Clank began going down the checklist for the bike. "Fuel lines?" he asked.
Twilight did a quick scan of the internals. "Check."
"Horizontal stabilizers?"
"Check," Ratchet confirmed after examining the bike's wings.
"Ion thrusters?" Clank inquired.
Twilight's attention shifted as she felt a change in the breeze. "Tail wind..." she breathed eagerly.
"If we timed it right," Ratchet added, "we could ride the slipstream of the grav-train past the c-grid traffic-"
"-launch the mag-grappler onto that pedway overpass-" Twilight added eagerly.
"-and slingshot right up to-"
"Ion. Thrusters," Clank interrupted Ratchet firmly, catching both their attentions. As he saw them both chuckling nervously, he shook his head. "Last I checked, Ratchet, you were the Father of this little family. Qwark's the overgrown manchild."
"The thrusters are fine, Clank," Ratchet reassured, rubbing the back of his head in embarrassment as Twilight giggled. "See?" He quickly switched them on, only for them to start to burn out.
"I got it!" Twilight said happily, racing around to the back of the bike, using her magic to manipulate the internals. "Probably just a fused ion duct or something-"
Clank's data tablet immediately began blaring the emergency signal. "Speaking of the overgrown manchild," Clank commented, letting the tablet float up to display the message.
"Mom, Dad, there's a situation at the Planetary Defense Center," Qwark explained quickly. "It's...not too bad. I...I could probably take on all...thousand...or so...heavily armed robotic commandos that are invading the planet, but...well, I wouldn't want to hog all the fun, right? And...well, I figure a flanking maneuver or two might be useful-" Letting out a quick scream, he raised the energy shield on his left arm to block a laser blast. Abandoning all signs of bravado, he screamed out, "HEEEEEELLLLP!!!!!" before drawing his blaster with his right hand and returning fire. The signal cut out.
Twilight tilted her head. "...I'm not sure if he's better or worse than when we first met him," she murmured.
"It's definitely an improvement in some areas," Clank muttered.
"Well, sounds like he needs some backup!" Ratchet pointed out, pushing the bike to the edge of the roof. "Let's go before we lose the tailwind."
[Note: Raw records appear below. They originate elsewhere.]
Lemma load_loop_dicts paths out :
  (∀ e, e ∈ paths → ∃ items, e.2 = Ok (JObj items)) →
  (∃ rs, load_loop ROOT paths out = Ok rs) ∨
  (∃ fname items key,
      (fname, Ok (JObj items)) ∈ paths ∧ key ∈ REQUIRED ∧ dict_lookup key items = None ∧
      load_loop ROOT paths out
      = Raise (ValueError (missing_msg (RECIPES_DIR ROOT ++ [fname]) key))).
Proof.
  revert out. induction paths as [|[f content] paths IH]; intros out Hall.
  - left. cbn. eauto.
  - destruct (Hall (f, content)) as [items Hi]; [apply elem_of_cons; by left|].
    cbn in Hi. subst content. rewrite load_loop_cons, bind_ok.
    destruct (check_keys_dict (RECIPES_DIR ROOT ++ [f]) items REQUIRED)
      as [[-> _]|(k & Hk & Hnone & ->)].
    + rewrite bind_ok.
      destruct (IH (out ++ [JObj items])) as [?|(fname & its & key & Hin & ? & ? & ?)].
      * intros e He. apply Hall. apply elem_of_cons. by right.
      * by left.
      * right. exists fname, its, key. rewrite elem_of_cons. eauto.
    + right. exists f, items, k. rewrite elem_of_cons. eauto.
Qed.
(** ** Rendering *)

Lemma render_represents r v :
  represents r v →
  ∃ pg, render py_repr r = Ok pg ∧
    slug pg = JStr (r_slug v) ∧
    title pg = JStr (r_name v) ∧
    recipe_url pg = REPO_PAGES_BASE +:+ "/" +:+ r_slug v +:+ "/" ∧
    bring_link pg = "https://api.getbring.com/rest/bringrecipes/deeplink" +:+ "?url="
                    +:+ quote (recipe_url pg) +:+ "&source=web" ∧
    jsonld_obj pg = clean_none [
      ("@context", JStr "https://schema.org");
      ("@type", JStr "Recipe");
      ("name", JStr (r_name v));
      ("image", opt_json ((fun f => REPO_PAGES_BASE +:+ "/assets/images/" +:+ f)
                            <$> nonempty (r_image_file v)));
      ("recipeYield", opt_json (r_yield v));
      ("recipeIngredient", JArr (map JStr (r_ingredients v)));
      ("recipeInstructions", JArr (map how_to_step (map JStr (r_instructions v))))] ∧
    jsonld pg = indent_lines (dumps (JObj (jsonld_obj pg))) ∧
    ingredients_html pg = String.concat nl (map li (r_ingredients v)) ∧
    instructions_html pg = String.concat nl (map li (r_instructions v)) ∧
    meta pg = meta_line (nonempty (r_yield v)) (nonempty (r_time v)) ∧
    hero_img pg = match nonempty (r_image_file v) with
                  | Some f => hero_element f (r_name v)
                  | None => ""
                  end ∧
    html pg = html_lit 0 +:+ escape (r_name v) +:+ html_lit 1 +:+ escape ("Privates Rezept: " +:+ r_name v)
              +:+ html_lit 2 +:+ jsonld pg +:+ html_lit 3 +:+ escape (r_name v) +:+ html_lit 4 +:+ escape (meta pg)
              +:+ html_lit 5 +:+ bring_link pg +:+ html_lit 6 +:+ hero_img pg +:+ html_lit 7 +:+ ingredients_html pg
              +:+ html_lit 8 +:+ instructions_html pg +:+ html_lit 9.
Proof.
  intros (Hslug & Hname & Hing & Hins & Hy & Ht & Hi).
  assert (Gy : ∀ s, r_yield v = Some s → getitem r "yield" = Ok (JStr s)).
  { intros s E. rewrite E in Hy. by apply get_getitem. }
  assert (Gt : ∀ s, r_time v = Some s → getitem r "time" = Ok (JStr s)).
  { intros s E. rewrite E in Ht. by apply get_getitem. }
  assert (Gi : ∀ s, r_image_file v = Some s → getitem r "image_file" = Ok (JStr s)).
  { intros s E. rewrite E in Hi. by apply get_getitem. }
  unfold render. rewrite Hslug, Hname, Hing, Hins, Hy, Ht, Hi. step.
  destruct (r_image_file v) as [[|ci fi]|] eqn:Ei;
  destruct (r_yield v) as [[|cy fy]|] eqn:Ey;
  destruct (r_time v) as [[|ct ft]|] eqn:Et;
  rewrite ?(Gy _ eq_refl), ?(Gt _ eq_refl), ?(Gi _ eq_refl);
  cbn [opt_json truthy String.eqb negb py_iter]; step;
  rewrite !map_result_li; step;
  cbn [py_escape]; step; rewrite format_html; step;
  (eexists; split; [reflexivity|]);
  cbn [slug title recipe_url bring_link jsonld_obj jsonld ingredients_html instructions_html
       meta hero_img html py_str nonempty String.eqb fmap option_fmap option_map opt_json
       truthy negb];
  repeat split; try reflexivity.
Qed.
Lemma render_inv r pg :
  render py_repr r = Ok pg →
  getitem r "slug" = Ok (slug pg) ∧
  getitem r "name" = Ok (title pg) ∧
  bring_link pg = BRING_ENDPOINT +:+ "?url="
                  +:+ quote (REPO_PAGES_BASE +:+ "/" +:+ py_str py_repr (slug pg) +:+ "/")
                  +:+ "&source=web" ∧
  (∃ yield ingredients instructions steps,
      get r "yield" = Ok yield ∧
      getitem r "ingredients" = Ok ingredients ∧
      getitem r "instructions" = Ok instructions ∧
      py_iter instructions = Ok steps ∧
      jsonld_obj pg = clean_none [
        ("@context", JStr "https://schema.org");
        ("@type", JStr "Recipe");
        ("name", title pg);
        ("image", if truthy (image_url pg) then image_url pg else JNull);
        ("recipeYield", yield);
        ("recipeIngredient", ingredients);
        ("recipeInstructions", JArr (map how_to_step steps))]) ∧
  jsonld pg = indent_lines (dumps (JObj (jsonld_obj pg))) ∧
  (∃ e_title,
      py_escape (title pg) = Ok e_title ∧
      html pg = html_lit 0 +:+ e_title +:+ html_lit 1 +:+ escape (desc pg) +:+ html_lit 2 +:+ jsonld pg
                +:+ html_lit 3 +:+ e_title +:+ html_lit 4 +:+ escape (meta pg) +:+ html_lit 5 +:+ bring_link pg
                +:+ html_lit 6 +:+ hero_img pg +:+ html_lit 7 +:+ ingredients_html pg +:+ html_lit 8
                +:+ instructions_html pg +:+ html_lit 9).
Proof.
  unfold render. intros Hr.
  repeat invert_bind Hr.
  match goal with
  | E : format _ _ = Ok _ |- _ => rewrite format_html in E; injection E as <-
  end.
  injection Hr as <-.
  cbn [slug title bring_link jsonld_obj jsonld html image_url desc meta hero_img
       ingredients_html instructions_html].
  repeat split; try reflexivity.
  - eauto 10.
  - eauto.
Qed.
(** ** The driver *)

Lemma build_recipe_page_writes r :
  ∃ res ws, ∀ fs, build_recipe_page ROOT py_repr r fs = (res, write_all ws fs).
Proof.
  unfold build_recipe_page. destruct (render py_repr r) as [pg|e].
  - destruct (page_path ROOT (slug pg)) as [p|e].
    + exists (Ok tt), [(p, html pg)]. done.
    + exists (Raise e), []. done.
  - exists (Raise e), []. done.
Qed.

Lemma build_pages_writes rs :
  ∃ res ws, ∀ fs, build_pages ROOT py_repr rs fs = (res, write_all ws fs).
Proof.
  induction rs as [|r rs (res & ws & IH)]; cbn [build_pages].
  - exists (Ok tt), []. done.
  - destruct (build_recipe_page_writes r) as ([[]|e] & ws1 & H1).
    + exists res, (ws1 ++ ws). intros fs. by rewrite H1, IH, write_all_app.
    + exists (Raise e), ws1. intros fs. by rewrite H1.
Qed.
"Still...heavily armed robotic commandos?" Clank pointed out.
"When aren't they heavily armed?" Ratchet asked.
"After we're through with them?" Twilight offered.
Laughing, Ratchet started the engines.
"Are you both certain this is functioning properly?" Clank asked.
Twilight grinned madly as she seized the main throttle. "I have no idea!" she shouted as she threw the lever.
The bike jumped off the edge of the roof...and promptly began to plummet.
"...huh, guess not," Twilight commented calmly as Ratchet and Clank began to scream.
Some careful maneuvering, an overcharged auxiliary thruster, some crazed stunts, and a badly placed blimp later, the trio pushed themselves out of the pile of rubble that had once been the bike. Thanks to the safety features Twilight had installed, none of the passengers were damaged. "Guess we're walking," Ratchet offered pleasantly.
"We can try out the new nav units!" Twilight offered eagerly.
Clank couldn't help but smile, pleased to see that Twilight had, at long last, recovered her irrepressible optimism. It was good to know that the actions of Vox and Otto had not broken her, and that at long last she was back to her old self...if rather clingy.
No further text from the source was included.